[[ Excerpted records open ]]

Lemma wp_map_pages s root M cs live start stop flags msg (Q : unit -> kstate -> Prop) (E : kstate -> Prop) :
  address_space s root M cs live -> (4096 | start) -> 0 <= start -> stop + 4096 < 2 ^ 64 -> 0 <= flags < 2 ^ 10 ->
  (forall v, log_ok msg [VInt v] = true) ->
  (forall s', address_space s' root (map_all (Z.to_nat ((stop - start + 4095) / 4096)) start flags M) cs live ->
     same_bytes live s s' -> heap_only s s' -> Q tt s') ->
  (forall s', exhausted s' -> E s') ->
  wp (map_pages root start stop flags msg) s Q E.
Proof.
  intros Ha Hal Hs0 Htop Hfl Hmsg HQ HE. unfold map_pages, vmmk_map_page. change PAGE_SIZE with 4096.
  set (n := Z.to_nat ((stop - start + 4095) / 4096)) in *.
  assert (Hn : stop <= start + 4096 * Z.of_nat n /\ (forall j, (j < n)%nat -> start + 4096 * Z.of_nat j < stop)).
  { unfold n. split; [Z.div_mod_to_equations; lia|]. intros j Hj. Z.div_mod_to_equations; lia. }
  destruct Hn as [Hn1 Hn2].
  apply (wp_while (fun k addr s' => exists j, (j + k = n)%nat /\ addr = start + 4096 * Z.of_nat j /\
    address_space s' root (map_all j start flags M) cs live /\ same_bytes live s s' /\ heap_only s s') n).
  - destruct n as [|n']; [done|]. pose proof (Hn2 n' ltac:(lia)). lia.
  - exists O. split; [lia|]. split; [lia|]. split; [done|]. split; [apply same_bytes_refl|apply heap_only_refl].
  - intros k addr s' (j & Hj & -> & Ha' & Hb' & Ho'). set (addr := start + 4096 * Z.of_nat j).
    destruct (Z.ltb_spec addr stop) as [Hlt|Hge].
    + assert (Hjn : (j < n)%nat) by lia. pose proof (Hn2 j Hjn) as Hlo.
      assert (Hd : (4096 | addr)) by (apply Z.divide_add_r; [done|by exists (Z.of_nat j); lia]).
      apply wp_bind. eapply wp_map_page; [exact Ha'|lia|exact Hfl|intros Hno; by destruct Hno| | |].
      3:{ intros _ _ s2 Hc _. apply HE. by right. }
      * intros _ _ s2 Ha2 Hb2 Ho2. simpl. apply wp_bind, wp_ret, wp_ret. exists (k - 1)%nat. split; [lia|].
        exists (S j). rewrite wrap64_small by (unfold u64; lia). split; [lia|]. split; [lia|].
        split; [exact Ha2|]. split; [by eapply same_bytes_trans|by eapply heap_only_trans].
      * intros _ _ s2 Ha2 Hb2 Ho2 [Hfs _] _. simpl. apply wp_bind, wp_panic; [apply Hmsg|]. intros t. apply HE. by left.
    + apply wp_ret. assert (j = n) as -> by (destruct (decide (j < n)%nat) as [Hjn|]; [pose proof (Hn2 j Hjn); lia|lia]).
      by apply HQ.
Qed.

(** What [map_all] maps, below 2^39. *)
Lemma map_all_lookup n start flags M va :
  0 <= start -> (4096 | start) -> start + 4096 * Z.of_nat n <= 2 ^ 39 -> 0 <= va < 2 ^ 39 ->
  map_all n start flags M !! page_of va =
  if decide (start <= va < start + 4096 * Z.of_nat n) then Some (pte_for (va - va mod 4096) flags) else M !! page_of va.
Proof.
  intros Hs0 [q ->] Htop Hva. induction n as [|n IH]; cbn [map_all].
  { by rewrite decide_False by lia. }
  set (addr := q * 4096 + 4096 * Z.of_nat n) in *.
  assert (Hdiv : addr / 4096 = q + Z.of_nat n).
  { unfold addr. replace (q * 4096 + 4096 * Z.of_nat n) with ((q + Z.of_nat n) * 4096) by lia. by apply Z.div_mul. }
  assert (Hb : forall v, 0 <= v < 2 ^ 39 -> v / 4096 mod 2 ^ 27 = v / 4096).
  { intros v Hv. apply Z.mod_small. change (2 ^ 39) with (4096 * 2 ^ 27) in Hv. Z.div_mod_to_equations. lia. }
  destruct (decide (va / 4096 = q + Z.of_nat n)) as [He|Hne].
  - assert (Hpg : page_of addr = page_of va) by (apply page_of_eq; rewrite !Hb by lia; lia).
    rewrite Hpg, lookup_insert_eq, decide_True by (Z.div_mod_to_equations; lia). f_equal. f_equal.
    Z.div_mod_to_equations; lia.
  - rewrite lookup_insert_ne. 2:{ intros Hpg. apply page_of_eq in Hpg. rewrite !Hb in Hpg by lia. lia. }
    rewrite IH by lia. destruct (decide (q * 4096 <= va < addr)).
    + by rewrite decide_True by lia.
    + rewrite decide_False; [done|]. Z.div_mod_to_equations; lia.
Qed.

(** The pages of a range of addresses, whole. *)
Definition page_range (start stop va : Z) : bool := (start <=? va) && (va <? (stop + 4095) / 4096 * 4096).

(** The address space [vmm_init] builds, as a function of the address: the
    later of its loops win. *)
Definition kernel_entry (bi : boot_info_t) (va : Z) : option Z :=
  let ident flags := Some (pte_for (va - va mod 4096) flags) in
  if page_range 0x10000000 0x10002000 va then ident (Z.lor PTE_R PTE_W)
  else if page_range (ALIGN_UP (kernel_readonly_end bi) 4096) (machine_ram_base bi + machine_ram_total bi) va
  then ident PAGE_KERNEL_DATA
  else if page_range (kernel_image_start bi) (kernel_readonly_end bi) va then ident PAGE_KERNEL_EXEC
  else None.

Lemma map_all_range start stop flags M va :
  0 <= start -> (4096 | start) -> start <= 2 ^ 39 -> stop <= 2 ^ 39 -> 0 <= va < 2 ^ 39 ->
  map_all (Z.to_nat ((stop - start + 4095) / 4096)) start flags M !! page_of va =
  if page_range start stop va then Some (pte_for (va - va mod 4096) flags) else M !! page_of va.
Proof.
  intros Hs Hal Hs39 Ht39 Hva. destruct Hal as [q ->]. unfold page_range.
  assert (Hq : (stop + 4095) / 4096 = q + (stop - q * 4096 + 4095) / 4096).
  { rewrite <- Z.div_add_l by lia. f_equal. lia. }
  rewrite Hq. set (d := (stop - q * 4096 + 4095) / 4096) in *.
  assert (Hd : q * 4096 + 4096 * d <= 2 ^ 39).
  { unfold d. change (2 ^ 39) with (4096 * 2 ^ 27) in *. Z.div_mod_to_equations; lia. }
  rewrite map_all_lookup; [|lia|by exists q| |done].
  - destruct (Z.leb_spec (q * 4096) va), (Z.ltb_spec va ((q + d) * 4096)); simpl;
      first [rewrite decide_True by lia; done|rewrite decide_False by lia; done].
  - destruct (Z_le_gt_dec 0 d); [rewrite Z2Nat.id by lia; lia|]. rewrite (Z2Nat.nonpos d) by lia. lia.
Qed.

Lemma wp_vmm_init s cs live kpt bi (Q : unit -> kstate -> Prop) (E : kstate -> Prop) :
  heap s cs ((kpt, 4096) :: live) -> (4096 | kpt) ->
  (4096 | kernel_image_start bi) -> 0 <= kernel_image_start bi <= 2 ^ 39 -> 0 <= kernel_readonly_end bi < 2 ^ 39 - 4096 ->
  0 <= machine_ram_base bi -> 0 <= machine_ram_total bi -> machine_ram_base bi + machine_ram_total bi <= 2 ^ 39 ->
  (forall M s', address_space s' kpt M cs live ->
     (forall va, 0 <= va < 2 ^ 39 -> M !! page_of va = kernel_entry bi va) ->
     same_bytes live s s' -> RegWrite "satp" (MAKE_SATP_VAL kpt) ∈ k_io s' ->
     (exists m p t, s' = set_io (set_pmm (set_mem s m) p) t) -> Q tt s') ->
  (forall s', exhausted s' -> E s') ->
  wp (vmm_init kpt bi) s Q E.
Proof.
  intros Hh Hal Hk Hkb Hro Hrb Hrt Hram HQ HE. pose proof (heap_owned _ _ _ (kpt, 4096) Hh ltac:(by left)) as Ho.
  destruct Ho as [Hpos Htop Hv _ _]. cbn [fst snd] in *. unfold vmm_init. change PAGE_SIZE with 4096.
  apply wp_bind, wp_memset; [done|done|]. intros m Hm Hz.
  assert (Hw : within [(kpt, 4096)] [(kpt, 4096)]).
  { constructor; [|constructor]. exists kpt, 4096. split; [by left|simpl; lia]. }
  destruct (heap_write _ _ _ _ _ m Hh Hm) as [Hh1 _].
  pose proof (heap_writes_same s cs [(kpt, 4096)] live _ m Hh Hw Hm) as Hb.
  assert (Ha : address_space (set_mem s m) kpt ∅ cs live).
  { exists {[ [] := kpt ]}. refine (tree_new rv_format 3 _ kpt cs live Hh1 _ _ Hal _ Hz); [lia|simpl; lia|].
    pose proof (ho_top _ (hp_ok _ _ _ Hh)) as Ht. unfold PAGE_SIZE in Ht. simpl. lia. }
  destruct (ALIGN_UP_bounds (kernel_readonly_end bi) 12) as [Hup [q Hq]]; [lia|lia|lia|]. change (2 ^ 12) with 4096 in *.
  apply wp_bind. eapply wp_map_pages; [exact Ha|done|lia|lia|by vm_compute; intuition discriminate|done| |exact HE].
  intros s2 Ha2 Hb2 Ho2. rewrite wrap64_small by (unfold u64; lia).
  apply wp_bind. eapply wp_map_pages; [exact Ha2|by exists q|lia|lia|by vm_compute; intuition discriminate|done| |exact HE].
  intros s3 Ha3 Hb3 Ho3.
  apply wp_bind. eapply wp_map_pages; [exact Ha3|by exists 0x10000|lia|lia|by vm_compute; intuition discriminate|done| |exact HE].
  intros s4 Ha4 Hb4 Ho4. apply wp_bind. wp_print. unfold vmm_install_page_table.
  apply wp_bind, wp_bind, wp_modify, wp_modify. apply wp_klog_app; [done|]. intros t'.
  eapply HQ; [eapply address_space_same, Ha4; done|..].
  - intros va Hva. unfold kernel_entry.
    rewrite !map_all_range; [done|..]; first [lia|exact Hk|by exists q|by exists 0x10000].
  - eapply same_bytes_trans; [exact Hb|]. eapply same_bytes_trans; [exact Hb2|]. by eapply same_bytes_trans.
  - apply elem_of_app. right. right. by left.
  - destruct (heap_only_trans _ _ _ Ho2 (heap_only_trans _ _ _ Ho3 Ho4)) as (m' & p & ->). by eexists m', p, _.
Qed.
End spaces.

(** ** Properties *)

Section rv_properties.
Context `{Console}.

(** C7: Mapping a page.  [vmm_map_page] refuses addresses that are not page
    aligned and changes nothing.  Otherwise it returns 1 and the page of [va],
    and no other, has the entry for [pa] with the flags; or it needs a table,
    no page of which is mapped yet, and has no frame for it: with the bitmap
    full and the allocator's counter not 0 it returns 0 and no page's mapping
    has changed, and with the counter at 0, and only then, it panics, as
    [pmm_alloc_frame] does.  When it returns the rest of the memory in use has
    kept its contents. *)
Theorem vmm_map_page_correct s root M cs live va pa flags :
  address_space s root M cs live -> 0 <= pa < 2 ^ 64 -> 0 <= flags < 2 ^ 10 ->
  wp (vmm_map_page root va pa flags) s (fun r s' =>
      same_bytes live s s' /\
      ((r = 0 /\ ~ ((4096 | va) /\ (4096 | pa)) /\ s' = s) \/
       (r = 0 /\ (4096 | va) /\ (4096 | pa) /\ free_set s' = ∅ /\ free_frames (k_pmm s') <> 0 /\ tableless M (page_of va) /\
        address_space s' root M cs live) \/
       (r = 1 /\ (4096 | va) /\ (4096 | pa) /\
        address_space s' root (<[page_of va := pte_for pa flags]> M) cs live)))
    (fun s' => (4096 | va) /\ (4096 | pa) /\ free_frames (k_pmm s') = 0 /\ tableless M (page_of va)).
Proof.
  intros Ha Hp Hf. eapply wp_map_page; [exact Ha|exact Hp|exact Hf| | | |by intros; split_and!].
  - intros Hno. split; [apply same_bytes_refl|by left].
  - intros Hva Hpa s' Ha' Hb _. split; [exact Hb|]. right. right. by split_and!.
  - intros Hva Hpa s' Ha' Hb _ [Hfs Hc] Hn. split; [exact Hb|]. right. left. by split_and!.
Qed.

(** [vmm_virt_to_phys] walks the tables in memory and nevertheless answers
    what the map of pages says, leaving everything as it was: the physical
    address of the mapped page with the offset of [va], or 0. *)
Theorem vmm_virt_to_phys_correct s root M cs live va :
  address_space s root M cs live -> vmm_virt_to_phys root va s = Ok (translate M va) s.
Proof. intros Ha. apply safe_eq. by eapply wp_virt_to_phys. Qed.

Lemma translate_insert M va pa flags va' :
  (4096 | va) -> (4096 | pa) -> 0 <= pa < 2 ^ 64 -> 0 <= flags < 2 ^ 10 ->
  translate (<[page_of va := pte_for pa flags]> M) va' =
  if decide (page_of va = page_of va') then pa + va' mod 4096 else translate M va'.
Proof.
  intros Hva Hpa Hp Hf. unfold translate. case_decide as He.
  - rewrite He, lookup_insert_eq. destruct (pte_for_ok pa flags Hp Hf) as (_ & _ & ->); [|done].
    change 0xFFF with (Z.ones 12). rewrite Z.land_ones by lia. change (2 ^ 12) with 4096.
    destruct Hpa as [q ->]. apply (lor_mul q _ 12); [lia|]. change (2 ^ 12) with 4096. apply Z.mod_pos_bound. lia.
  - by rewrite lookup_insert_ne.
Qed.

(** C27: What is mapped is found.  After [vmm_map_page va pa] succeeds, every
    address of the page of [va], also one whose bits 39 and up are others, is
    translated to the same offset at [pa], and every address of another page as
    before. *)
Theorem vmm_map_translate s root M cs live va pa flags :
  address_space s root M cs live -> 0 <= pa < 2 ^ 64 -> 0 <= flags < 2 ^ 10 ->
  wp (vmm_map_page root va pa flags) s (fun r s' => r = 1 -> forall va',
      vmm_virt_to_phys root va' s' =
      Ok (if decide (va / 4096 mod 2 ^ 27 = va' / 4096 mod 2 ^ 27) then pa + va' mod 4096 else translate M va') s')
    exhausted.
Proof.
  intros Ha Hp Hf. eapply wp_map_page; [exact Ha|exact Hp|exact Hf| | | |by intros _ _ s' Hc _; right].
  - done.
  - intros Hva Hpa s' Ha' _ _ _ va'. apply safe_eq. eapply wp_virt_to_phys; [exact Ha'|].
    rewrite translate_insert by done. split; [|done].
    destruct (decide (page_of va = page_of va')) as [He|He]; rewrite page_of_eq in He; by case_decide.
  - done.
Qed.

[[ Excerpted records closed ]]

• _What needs to be done_: Collect each line above holding the string "assert".

• _Exercise answer_:
  assert (Hn : stop <= start + 4096 * Z.of_nat n /\ (forall j, (j < n)%nat -> start + 4096 * Z.of_nat j < stop)).
    + assert (Hjn : (j < n)%nat) by lia. pose proof (Hn2 j Hjn) as Hlo.
      assert (Hd : (4096 | addr)) by (apply Z.divide_add_r; [done|by exists (Z.of_nat j); lia]).
    + apply wp_ret. assert (j = n) as -> by (destruct (decide (j < n)%nat) as [Hjn|]; [pose proof (Hn2 j Hjn); lia|lia]).
  assert (Hdiv : addr / 4096 = q + Z.of_nat n).
  assert (Hb : forall v, 0 <= v < 2 ^ 39 -> v / 4096 mod 2 ^ 27 = v / 4096).
  - assert (Hpg : page_of addr = page_of va) by (apply page_of_eq; rewrite !Hb by lia; lia).
  assert (Hq : (stop + 4095) / 4096 = q + (stop - q * 4096 + 4095) / 4096).
  assert (Hd : q * 4096 + 4096 * d <= 2 ^ 39).
  assert (Hw : within [(kpt, 4096)] [(kpt, 4096)]).
  assert (Ha : address_space (set_mem s m) kpt ∅ cs live).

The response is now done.